Kenya Health and Welfare

By | April 26, 2021

Access to health care

Education as HIV prevention - a painted school wall

Education as HIV prevention – a painted school wall

The figures from the World Health Organization show it: Kenya is a long way from providing comprehensive health care for the population. There are just 0.14 doctors for every thousand citizens (3.37 in Germany). What’s more, even if a doctor were available, most of them would not be able to pay him. There are only hospitals in the few larger cities. In the state hospitals, patients who cannot pay are shown outside the door without further ado, even after an operation. In the well-equipped private hospitals, patients are not even admitted without a credit card. This creates a large field of activity for international partners like GIZthat helps through advisory services and financial support, especially in the districts to help improve the situation. Technical solutions such as medical apps and modern data processing have also raised hopes for better care in rural areas.

The fight against malaria is and will remain a major issue which is transmitted by the nocturnal, female anophyles mosquito and catches almost every tenth Kenyan once a year. Contrary to rumors to the contrary, there are currently no generally approved vaccines against the Plasmodium parasite, which is represented in all four types in Kenya and which can trigger flu-like symptoms with a high fever and which, if left untreated, often leads to death; Malaria plays a particularly important role in child mortality. But also for health and income in general, because if you are down three or four times a year because malaria has put you out of action, you can hardly till your field effectively. Experts from the insect research institute ICIPE explain it is crucial for effective control in Nairobi, is the triad of prevention (mosquito net and / or repellent), vector control (draining breeding grounds) and timely and correct treatment (medication in the event of illness). According to local media reports, Kenya is now apparently set to become the first test area for a vaccine that is unfortunately only moderately effective. The vectors, the mosquitoes themselves, are coming more and more into the focus of the disease fighters who are looking for ways to prevent the insects from transmitting the parasite.
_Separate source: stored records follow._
(** * react-native-big-calendar: the calendar container and its header

    A shallow embedding of [src/components/CalendarContainer.tsx]
    ([_CalendarContainer]) and of the default header component
    ([_CalendarHeader]), and the properties of date navigation, date-range
    selection, event partitioning and header interaction proved about them.

    The date library (dayjs) and the helpers of [../utils] are collaborators
    of the two components: they are interfaces here, and every theorem holds
    for all their implementations.  A reference implementation of both is
    given at the end of the definitions, to run the components on concrete
    inputs. *)

From Stdlib Require Import ZArith QArith Lia Ascii String.
From stdpp Require Import base option list strings.

Set Warnings "-register-all".

Local Open Scope Z_scope.

(** ** JavaScript results *)

Module Js.

(** The two exceptions the components can raise: the [Error] thrown by the
    container itself, and the [TypeError] of a method call on [undefined]. *)
Inductive Exn : Type :=
| Error (message : string)
| TypeError (message : string).

Inductive Result (A : Type) : Type :=
| Return (a : A)
| Throw (e : Exn).
Arguments Return {A} a.
Arguments Throw {A} e.

Definition bind {A B : Type} (r : Result A) (k : A -> Result B) : Result B :=
  match r with
  | Return a => k a
  | Throw e => Throw e
  end.

Definition returns {A : Type} (r : Result A) : Prop := exists a, r = Return a.

End Js.

Global Instance result_ret : MRet Js.Result := @Js.Return.
Global Instance result_bind : MBind Js.Result := fun A B k r => Js.bind r k.

(** ** Interfaces of the collaborators *)

(** dayjs, as far as the two components call it.  [Date] is the JavaScript
    [Date], [Dayjs] the immutable dayjs object; [dayjs(d)] applied to a dayjs
    object is a copy with the same value and is not written. *)
Class DateLib : Type := {
  Date : Type;
  Dayjs : Type;
  (** [dayjs(date)] *)
  dayjs : Date -> Dayjs;
  (** [d.toDate()] *)
  toDate : Dayjs -> Date;
  (** [d.add(n, 'day')] *)
  add_day : Dayjs -> Z -> Dayjs;
  (** [d.isBetween(a, b, 'day', '[]')] *)
  isBetween_day : Dayjs -> Date -> Date -> bool;
}.


(** The helpers imported from [../utils]; [WeekNum] is a number. *)
Class Utils `{DateLib} : Type := {
  getDatesInMonth : Dayjs -> string -> list Dayjs;
  getDatesInWeek : Dayjs -> Z -> string -> list Dayjs;
  getDatesInNextThreeDays : Dayjs -> string -> list Dayjs;
  getDatesInNextOneDay : Dayjs -> string -> list Dayjs;
  getDatesInNextCustomDays : Dayjs -> Z -> Z -> string -> list Dayjs;
  isAllDayEvent : Date -> Date -> bool;
  modeToNum : string -> Dayjs -> Z;
}.

(** [T extends ICalendarEventBase]: the fields the components read. *)
Class ICalendarEventBase `{DateLib} (T : Type) : Type := {
  start : T -> Date;
  end_ : T -> Date;
  title : T -> string;
}.

(** A JavaScript function value: its identity, which is what [Object.is]
    compares in a dependency array, and what calling it does. *)
Record Fn (A B : Type) : Type := { fn_id : nat; call : A -> B }.
Arguments fn_id {A B} f.
Arguments call {A B} f a.

Inductive HorizontalDirection : Type := LEFT | RIGHT.

Global Instance HorizontalDirection_eq_dec : EqDecision HorizontalDirection.
Proof. solve_decision. Defined.

(** [useTheme()]: only the reading direction matters here. *)
Record Theme : Type := { isRTL : bool }.

(** [<TouchableOpacity onPress={...} disabled={...}>]. *)
Record TouchableOpacity (A : Type) : Type := { onPress : A; disabled : bool }.
Arguments onPress {A} t.
Arguments disabled {A} t.

(** A tap on a touchable whose handler performs a list of callback calls:
    a disabled touchable does not fire [onPress]. *)
Definition tap {Eff : Type} (t : TouchableOpacity (list Eff)) : list Eff :=
  if disabled t then [] else onPress t.

(** ** The default header, [_CalendarHeader] *)

Module CalendarHeader.
Section Header.

Context {D : DateLib} {T : Type} {E : ICalendarEventBase T} {Eff Act : Type}.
The state health authorities recognized the spread of a new type of corona virus in China early on. After some hesitation, the carrier Kenya Airways, which is important for Africa-China traffic, temporarily suspended its China lines at the beginning of 2020 in order to curb the introduction of the epidemic, which was considered more dangerous than SARS (more information on this in the History & State chapter).
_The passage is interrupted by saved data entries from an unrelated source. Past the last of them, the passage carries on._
Lemma one_sub_item_flagged_witness :
  render sampleProps initialState sampleContext
  = LinkMarkup "/x" false false true (Some 7)
      (Some [ childProps {| addr := 1; obj := subItem "/x/y" |} false
                (Some 9);
              childProps {| addr := 2; obj := subItem "/x/y/z" |} true
                (Some 9) ]).
Proof.
  destruct (one_sub_item_flagged sampleProps initialState sampleContext
              "/x" {| addr := 1; obj := subItem "/x/y" |})
    as (before & best & after & _ & _ & _).
  - simpl. repeat constructor; simpl; intuition discriminate.
  - reflexivity.
  - simpl. auto.
  - unfold ActiveAt, Active. simpl. auto.
  - reflexivity.
Defined.

(** X9. A child is drawn selected exactly when it was flagged: for the
    props [render] gives a sub-item, the child's own [render] returns a
    link to the sub-item's [url] that has the class [selected] if and
    only if [matches] was set, without secondary navigation, whatever the
    [matches], [exactMatch], [matchPaths] and [excludePaths] of the
    sub-item and the location are. *)
Theorem child_selected_iff_flagged (item : SubNavItemRef) (flag : bool)
    (dismiss : option Callback) (state : State) (context : Context) :
  render (childProps item flag dismiss) state context
  = LinkMarkup (sub_url (obj item)) (truthy (sub_disabled (obj item)))
      flag (flag || expanded state) dismiss None.
Proof.
  unfold render, matchStateForItem; simpl.
  destruct flag; simpl; [now rewrite ?orb_false_r|].
  destruct (expanded state); reflexivity.
Qed.

(** X10. The class [selected] and the secondary navigation exclude each
    other: the link [render] returns never has both, and an item without
    [url] is a button. *)
Theorem selected_class_or_secondary_nav (props : ItemProps) (state : State)
    (context : Context) :
  match render props state context with
  | LinkMarkup href _ selectedClass _ _ secondaryNav =>
      url (p_details props) = Some href
      /\ (selectedClass = false \/ secondaryNav = None)
  | ButtonMarkup _ _ => url (p_details props) = None
  end.
Proof.
  unfold render. destruct (url (p_details props)); [|reflexivity].
  split; [reflexivity|].
  destruct (List.length _) as [|n]; simpl; [now right|].
  left. apply andb_false_r.
Qed.

(** X11. [render] and [isNavItemActive] agree on an item with a [url]
    and no [selected] override: the link has the class [subNavActive]
    exactly when the item is expanded or [isNavItemActive] answers
    [true]. *)
Theorem render_agrees_with_isNavItemActive (props : ItemProps)
    (state : State) (context : Context) (u : string) :
  url (p_details props) = Some u ->
  p_selected props = None ->
  exists selectedClass secondaryNav,
    render props state context
    = LinkMarkup u (truthy (p_disabled props)) selectedClass
        (expanded state
         || match isNavItemActive (propsOf props) (location context) with
            | Some true => true
            | _ => false
            end)
        (p_onClick props) secondaryNav.
Proof.
  intros Hu Hs. unfold render, isNavItemActive, propsOf; simpl.
  rewrite Hu, Hs. do 2 eexists. f_equal.
  destruct (isMatching _); simpl; [now rewrite orb_true_r|].
  destruct (p_subNavItems props) as [l|]; simpl.
  - rewrite <- filter_map_obj, length_map.
    match goal with
    | |- context [Nat.ltb 0 ?n] => now destruct (Nat.ltb 0 n)
    end.
  - reflexivity.
Qed.

Lemma render_agrees_with_isNavItemActive_witness :
  exists selectedClass secondaryNav,
    render (childProps {| addr := 1; obj := subItem "/x/y" |} false None)
      initialState sampleContext
    = LinkMarkup "/x/y" false selectedClass false None secondaryNav.
Proof.
  destruct (render_agrees_with_isNavItemActive
              (childProps {| addr := 1; obj := subItem "/x/y" |} false None)
              initialState sampleContext "/x/y" eq_refl eq_refl)
    as (selectedClass & secondaryNav & H).
  exists selectedClass, secondaryNav. exact H.
Defined.

(** X12. On an item without [url] the two disagree: when one of its
    sub-items matches the location, [isNavItemActive] answers [true],
    while [render] returns the plain button, without secondary
    navigation. *)
Theorem heading_active_but_button (props : ItemProps) (state : State)
    (context : Context) (item : SubNavItemRef) :
  url (p_details props) = None ->
  In item (subRefsOf props) ->
  ActiveAt (location context) (obj item) ->
  isNavItemActive (propsOf props) (location context) = Some true
  /\ render props state context
     = ButtonMarkup (truthy (p_disabled props)) (p_onClick props).
Proof.
  intros Hu Hin Hact. split.
  - unfold isNavItemActive, propsOf; simpl.
    destruct (isMatching _); [reflexivity|].
    unfold subRefsOf in Hin.
    destruct (p_subNavItems props) as [l|]; [|contradiction]. simpl.
    f_equal. apply filter_nonempty. exists (obj item).
    split; [now apply in_map | now apply subItemMatches_ActiveAt].
  - unfold render. now rewrite Hu.
Qed.

Lemma heading_active_but_button_witness :
  isNavItemActive (propsOf sampleHeading) "/x/y/z/" = Some true
  /\ render sampleHeading initialState sampleContext
     = ButtonMarkup false None.
Proof.
  apply (heading_active_but_button sampleHeading initialState sampleContext
           {| addr := 1; obj := subItem "/x/y" |}).
  - reflexivity.
  - simpl. auto.
  - unfold ActiveAt, Active. simpl. auto.
Defined.

(** * The click handler and [handleResize] *)

Section Clicks.

Variables (onClick : option Callback) (props : ItemProps)
  (context : Context).

Lemma calls_app (f : Callback) (a b : list Effect) :
  calls f (a ++ b) = calls f a + calls f b.
Proof. unfold calls. now rewrite filter_app, length_app. Qed.

Lemma calls_href (f : Callback) (href : option string) :
  calls f
    match href with
    | Some h => if String.eqb h (location context) then [PreventDefault]
                else []
    | None => []
    end = 0.
Proof.
  destruct href as [h|]; [|reflexivity].
  now destruct (String.eqb h (location context)).
Qed.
In everyday life, especially for poor people, traditional healers and therapies based on local herbs continue to play a major role, not least for reasons of cost. Often the healers and fortune tellers are asked for advice before a patient turns to conventional medicine. The interest of conventional medicine, but also of medical ethnologists in the effects of neem tree or tulsi herb has long been aroused, at the same time there are efforts to regulate the sector of herbal medicine legally and administratively.
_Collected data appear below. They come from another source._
(** * Barcode Inspector: the capture-and-persist pipeline of [BarCam.py]

    A shallow embedding of the scanner application's core (class
    [BarcodeApp] of [src/BarCam.py], with the older [stop_camera] of
    [src/Barcam.py] kept beside it) and the properties its specification
    states about it.

    Conventions of the embedding:
    - a Python [str] is a list of Unicode code points ([str := list N]);
      [bytes] is a list of octets, each an [N] below 256;
    - the attributes of [self] that the core reads or writes form the
      record [App]; everything outside the process (files, opened devices,
      the serial line, dialogs and tones, the frames the camera will
      deliver) forms the record [World];
    - the outcome of every call into a library or the operating system that
      the code guards with [try] (or that can fail on a real machine) is
      decided by an [Env] record of oracles, so each theorem holds for
      every behaviour of the environment unless it says otherwise;
    - a method is a function from [App * World] to an [outcome], which
      records whether the method returned or let an exception escape;
    - pure display widgets (labels, pixmap, table, style sheets) and the
      drawing on the frame are not part of the model: their failures are
      swallowed by the code and no other attribute depends on them. *)

From stdpp Require Import gmap list.
From Stdlib Require Import NArith ZArith Ascii String.

Open Scope N_scope.

(** ** Text *)

(** A Python string: its code points. *)
Definition str : Type := list N.

(** An ASCII literal as a Python string. *)
Definition py (s : string) : str := N_of_ascii <$> list_ascii_of_string s.

Module PyStr.

(** [str.isspace] on one code point, the set used by [str.split()] and
    [str.strip()] without arguments. *)
Definition isspace (c : N) : bool :=
  ((0x09 <=? c) && (c <=? 0x0D)) || ((0x1C <=? c) && (c <=? 0x1F))
  || (c =? 0x20) || (c =? 0x85) || (c =? 0xA0) || (c =? 0x1680)
  || ((0x2000 <=? c) && (c <=? 0x200A)) || (c =? 0x2028) || (c =? 0x2029)
  || (c =? 0x202F) || (c =? 0x205F) || (c =? 0x3000).

(** [s.split()]: the maximal runs of non-whitespace, in order. [acc] holds
    the reversed token being read. *)
Fixpoint split_go (acc : str) (s : str) : list str :=
  match s with
  | [] => match acc with [] => [] | _ => [rev acc] end
  | c :: s' =>
      if isspace c
      then match acc with [] => split_go [] s' | _ => rev acc :: split_go [] s' end
      else split_go (c :: acc) s'
  end.

Definition split (s : str) : list str := split_go [] s.

(** [s.split(sep)] for a one-character separator: cut at every occurrence;
    the result is never empty. *)
Fixpoint split_sep_go (sep : N) (acc : str) (s : str) : list str :=
  match s with
  | [] => [rev acc]
  | c :: s' =>
      if c =? sep then rev acc :: split_sep_go sep [] s'
      else split_sep_go sep (c :: acc) s'
  end.

Definition split_sep (sep : N) (s : str) : list str := split_sep_go sep [] s.

(** [s.lstrip()], [s.rstrip()], [s.strip()]. *)
Fixpoint lstrip (s : str) : str :=
  match s with
  | [] => []
  | c :: s' => if isspace c then lstrip s' else s
  end.

Fixpoint rstrip (s : str) : str :=
  match s with
  | [] => []
  | c :: s' =>
      match rstrip s' with
      | [] => if isspace c then [] else [c]
      | r => c :: r
      end
  end.

Definition strip (s : str) : str := rstrip (lstrip s).

(** [s.startswith(c)] and [s.endswith(c)] for a one-character [c]. *)
Definition startswith (c : N) (s : str) : bool :=
  match s with x :: _ => x =? c | [] => false end.

Definition endswith (c : N) (s : str) : bool :=
  match last s with Some x => x =? c | None => false end.

(** [str(n)] for a natural number. *)
Fixpoint digits_go (fuel : nat) (n : N) (acc : str) : str :=
  match fuel with
  | O => acc
  | S fuel' =>
      let acc' := (0x30 + n mod 10) :: acc in
      if n <? 10 then acc' else digits_go fuel' (n / 10) acc'
  end.

Definition of_N (n : N) : str := digits_go (S (N.to_nat (N.log2 n))) n [].

End PyStr.

(** The characters the code names. *)
Definition minus : N := 0x2D.
Definition comma : N := 0x2C.
Definition newline : N := 0x0A.
Definition slash : N := 0x2F.

(** ** Identifier normalization ([extract_sku]) *)

(** [l[0]]: [None] stands for the [IndexError] of an empty list. *)
Definition index0 {A} (l : list A) : option A := head l.

(** [extract_sku]: [barcode_value.split()[0].split('-')[0]], and
    [barcode_value] itself when that raises. *)
Definition extract_sku (barcode_value : str) : str :=
  default barcode_value
    (tok ← index0 (PyStr.split barcode_value);
     index0 (PyStr.split_sep minus tok)).

(** The rule in the specification's words. *)
Module SpecRule.

(** The text up to the first character satisfying [stop]. *)
Fixpoint before_first (stop : N -> bool) (s : str) : str :=
  match s with
  | [] => []
  | c :: s' => if stop c then [] else c :: before_first stop s'
  end.

(** Trim, keep what precedes the first whitespace run, then keep what
    precedes the first ['-']. There is nothing to keep, and the rule
    fails, when the trimmed text is empty. *)
Definition normalize (payload : str) : option str :=
  match PyStr.strip payload with
  | [] => None
  | t => Some (before_first (N.eqb minus) (before_first PyStr.isspace t))
  end.

(** The Identifier: the normalized text, or the payload as it is. *)
Definition identifier (payload : str) : str := default payload (normalize payload).

End SpecRule.

(** ** UTF-8 ([bytes.decode("utf-8")] and [str.encode()]) *)

Module Utf8.

(** A continuation octet. *)
Definition cont (b : N) : bool := (0x80 <=? b) && (b <=? 0xBF).

(** Strict decoding: overlong forms, surrogates, values above U+10FFFF and
    truncated sequences are rejected ([None] is [UnicodeDecodeError]). *)
Fixpoint decode (bs : list N) : option str :=
  match bs with
  | [] => Some []
  | b0 :: r0 =>
      if b0 <? 0x80 then cons b0 <$> decode r0
      else if (0xC2 <=? b0) && (b0 <=? 0xDF) then
        match r0 with
        | b1 :: r1 =>
            if cont b1
            then cons ((b0 - 0xC0) * 64 + (b1 - 0x80)) <$> decode r1
            else None
        | _ => None
        end
      else if (0xE0 <=? b0) && (b0 <=? 0xEF) then
        match r0 with
        | b1 :: b2 :: r2 =>
            if cont b1 && cont b2
               && (negb (b0 =? 0xE0) || (0xA0 <=? b1))
               && (negb (b0 =? 0xED) || (b1 <=? 0x9F))
            then cons ((b0 - 0xE0) * 4096 + (b1 - 0x80) * 64 + (b2 - 0x80))
                   <$> decode r2
            else None
        | _ => None
        end
      else if (0xF0 <=? b0) && (b0 <=? 0xF4) then
        match r0 with
        | b1 :: b2 :: b3 :: r3 =>
            if cont b1 && cont b2 && cont b3
               && (negb (b0 =? 0xF0) || (0x90 <=? b1))
               && (negb (b0 =? 0xF4) || (b1 <=? 0x8F))
            then cons ((b0 - 0xF0) * 262144 + (b1 - 0x80) * 4096
                       + (b2 - 0x80) * 64 + (b3 - 0x80))
                   <$> decode r3
            else None
        | _ => None
        end
      else None
  end.

(** The code points a decoded string can hold: Unicode scalar values. *)
Definition is_scalar (c : N) : bool :=
  (c <? 0xD800) || ((0xE000 <=? c) && (c <? 0x110000)).

(** One code point as octets; a surrogate cannot be encoded
    ([UnicodeEncodeError]). *)
Definition encode_char (c : N) : option (list N) :=
  if c <? 0x80 then Some [c]
  else if c <? 0x800 then Some [0xC0 + c / 64; 0x80 + c mod 64]
  else if (0xD800 <=? c) && (c <=? 0xDFFF) then None
  else if c <? 0x10000
  then Some [0xE0 + c / 4096; 0x80 + (c / 64) mod 64; 0x80 + c mod 64]
  else if c <? 0x110000
  then Some [0xF0 + c / 262144; 0x80 + (c / 4096) mod 64;
             0x80 + (c / 64) mod 64; 0x80 + c mod 64]
  else None.

Fixpoint encode (s : str) : option (list N) :=
  match s with
  | [] => Some []
  | c :: s' =>
      bs ← encode_char c;
      rest ← encode s';
      Some (bs ++ rest)
  end.

End Utf8.

(** ** Paths ([os.path.join] on a POSIX host) *)

Definition path_join (a b : str) : str :=
  if PyStr.startswith slash b then b
  else match a with
       | [] => b
       | _ => if PyStr.endswith slash a then a ++ b else a ++ slash :: b
       end.

(** ** The environment, the world and the application object *)

Inductive platform := Linux | Windows | OtherOS.

(** A frame is opaque to the pipeline. *)
Definition Frame : Type := N.

(** A decoded symbol; only its [data] (bytes) reaches the core logic. *)
Record Symbol := { data : list N }.

(** [cv2.VideoCapture(...)]: raises, or returns a capture whose
    [isOpened()] is false or true. *)
Inductive vc_result := VcRaises | VcClosed | VcOpened.

(** [capture.read()]: raises, returns no frame ([ret] false or [frame]
    [None]), or returns a frame. *)
Inductive read_result := RdRaises | RdNothing | RdFrame (f : Frame).

(** [cv2.imwrite]: writes the file, returns [False], or raises. *)
Inductive imwrite_result := ImWritten | ImRefused | ImRaises.

(** A cell of a [pandas] column and a data frame as named columns. *)
Inductive cell := CStr (s : str) | CInt (z : Z) | CNaN.
Definition DataFrame : Type := list (str * list cell).

(** What the libraries and the operating system answer during one call of
    a method. *)
Record Env := {
  platform_system : platform;
  cv2_CAP_V4L2 : option N;          (* [None]: the attribute is absent *)
  cv2_CAP_DSHOW : option N;
  cv2_VideoCapture : N -> option N -> vc_result;
  release_ok : bool;                (* [capture.release()] does not raise *)
  serial_Serial : str -> bool;      (* [serial.Serial(port, 9600, timeout=1)] opens *)
  serial_close_ok : bool;
  serial_write_ok : list N -> bool;
  pyzbar_decode : Frame -> option (list Symbol);   (* [None]: raises *)
  makedirs_ok : str -> bool;
  cv2_imwrite : str -> Frame -> imwrite_result;
  open_append_ok : str -> bool;     (* [open(path, "a")] and the writes succeed *)
  pd_read_csv : str -> str -> option DataFrame;    (* path, content; [None]: raises *)
  strftime : str                    (* [time.strftime("%Y%m%d-%H%M%S")] *)
}.

(** Dialogs and console lines. *)
Inductive message :=
  | MsgSerialError | MsgCameraOpenFailed | MsgDisconnected | MsgSnapshotFailed
  | MsgNoFolder (dir : str) | MsgFolderSelected (dir : str) | MsgSessionCleared
  | MsgImageWriteFailed | MsgLogWriteFailed.

(** Everything the application does to the outside, in order. *)
Inductive event :=
  | EvSerialOpen (port : str) (ok : bool)
  | EvSerialClose (port : str)
  | EvSerialWrite (bs : list N) (ok : bool)
  | EvVideoCapture (index : N) (backend : option N) (r : vc_result)
  | EvRelease (cap : nat)
  | EvRead (r : read_result)
  | EvDecode (f : Frame)
  | EvMakedirs (path : str) (ok : bool)
  | EvPersist (sku : str)                    (* [capture_image] entered *)
  | EvImwrite (path : str) (r : imwrite_result)
  | EvLogAppend (path : str) (text : str) (ok : bool)
  | EvReadCsv (path : str)
  | EvBeep (success : bool)
  | EvError (m : message)                    (* [QMessageBox.critical] *)
  | EvInfo (m : message)                     (* [QMessageBox.information] *)
  | EvPrint (m : message).

Record World := {
  files : gmap str str;        (* text files by path *)
  images : gmap str Frame;     (* image files by path *)
  dirs : gset str;             (* directories made by the application *)
  cwd : str;                   (* [os.path.abspath(".")] *)
  cams_open : gset nat;        (* captures opened and not released *)
  next_cam : nat;
  serials_open : list str;     (* serial ports held open *)
  feed : list read_result;     (* what the camera delivers, read by read *)
  trace : list event
}.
ABC or HIV – the difficult fight against AIDS

The issue of HIV / AIDS has been ‘swept under the carpet’ in Kenya for years. It was not until the turn of the millennium that President Moi publicly recognized the urgency of the problem. A clear ABC campaign like in Uganda – A bstain, B e faithful, use C ondoms – never existed on the part of the government in Kenya, a major country in African continent according to politicsezine. The government’s tentative efforts to prevent HIV-AIDS in schools were halted in the mid-1990’s after furious joint protests by the Catholic Bishop of Nairobi and Islamic imams from the coast. But the high number of people infected with HIV and now around 1.1 million AIDS orphans made the problem more than obvious. According to WHO data, around 7.4 percent of Kenyans between the ages of 15 and 49 were HIV-positive in 2004, the prevalence rate is currently around 4.8%, and 1.5 million Kenyans are living with the infection. HIV / AIDS has become a major issue in Kenyan health policy and there has been a rethink even in remote and traditional areas. A USAid sponsored condom distribution campaign was successful. But time and again tens of thousands of people infected with HIV are left without the necessary antiretroviral drugs because there is a lack of money.